Although milk prices are declining, Coveney is not worried. “We think that grass can be a protector from the vagaries of price volatility of agricultural products, particularly feed stuffs and grain,” he said.
Two and a half years of cheap grain and increased dairy output have driven down prices, he said, but that can’t last forever. “Even in a year when prices are weakening, the Irish production system based on grass is competitive,” he said. “It will become even more competitive when grain gets back to a normal pricing.”
Sustainable growth is key for the industry’s success, which is why Coveney, although with Board Bia, the Irish Food Board, helped to introduce the Dairy Sustainability Assurance Scheme. The goal of the scheme is to demonstrate to customers that milk products can and will be produced sustainably, to provide a uniform mechanism for recording and monitoring, and to set out criteria for best management practices in the industry. Currently the scheme is voluntary, but Bord Bia expects that it will be mandatory in the near future. Coveney said that all dairy farmers should be signed up for the scheme by the end of next year.
The final and perhaps biggest challenge to Ireland is its aging dairy sector.
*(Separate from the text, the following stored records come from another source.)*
(* ===== verification/CipherChaCha20.v ===== *)
(** * The ChaCha20-Poly1305 page cipher (cipher_chacha20.c)

    The default cipher: a page has 32 reserved bytes at its end, for a random nonce
    and the tag; the one-time key of a page comes from the cipher key, the nonce and
    the page number.  A page is the list of its bytes; the state of the random number
    generator is passed along, and [None] is its abort. *)

From Stdlib Require Import ZArith Lia List Bool.
From S2P Require Import Prelude ChaCha20 Poly1305 Sha2 Pbkdf2 CodecAlgos CipherCommon.
Import ListNotations.
Import Strings.String.StringSyntax.
Local Open Scope Z_scope.

Definition KEYLENGTH_CHACHA20 : nat := 32.
Definition SALTLENGTH_CHACHA20 : nat := 16.
Definition PAGE_NONCE_LEN_CHACHA20 : nat := 16.
Definition PAGE_TAG_LEN_CHACHA20 : nat := 16.
Definition PAGE_RESERVED_CHACHA20 : Z := 32.
Definition OTK_LEN_CHACHA20 : nat := 64.
Definition CHACHA20_KDF_ITER_DEFAULT : Z := 64007.
Definition SQLEET_KDF_ITER : Z := 12345.

Definition mcChaCha20Params : list CipherParams :=
  [mk_param (str "legacy") 0 0 0 1; mk_param (str "legacy_page_size") 4096 4096 0 SQLITE_MAX_PAGE_SIZE;
   mk_param (str "kdf_iter") CHACHA20_KDF_ITER_DEFAULT CHACHA20_KDF_ITER_DEFAULT 1 0x7fffffff;
   mk_param (str "plaintext_header_size") 0 0 0 100].

Record ChaCha20Cipher := mk_chacha20 {
  cc_legacy : Z; cc_legacyPageSize : Z; cc_kdfIter : Z; cc_plaintextHeaderSize : Z; cc_keyLength : nat;
  cc_key : list Z; cc_salt : list Z }.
Approximately 52 percent of the country’s dairy farmers are over the age of 50
“Only 6 percent of farmers in Ireland that own their own farms are under the age of 35,” said Coveney. “That is not a basis for the kind of innovation that we want in agriculture.”
To help younger farmers succeed, the Minister has now decided to positively discriminate in favour of a younger generation of farmer. “It is now mandatory for countries to give top-up payments in terms of support payments for farming to young farmers under the age of 40,” he said. “And that is the way it should.”
The policy has already resulted in a generational shift in Ireland’s agricultural sector.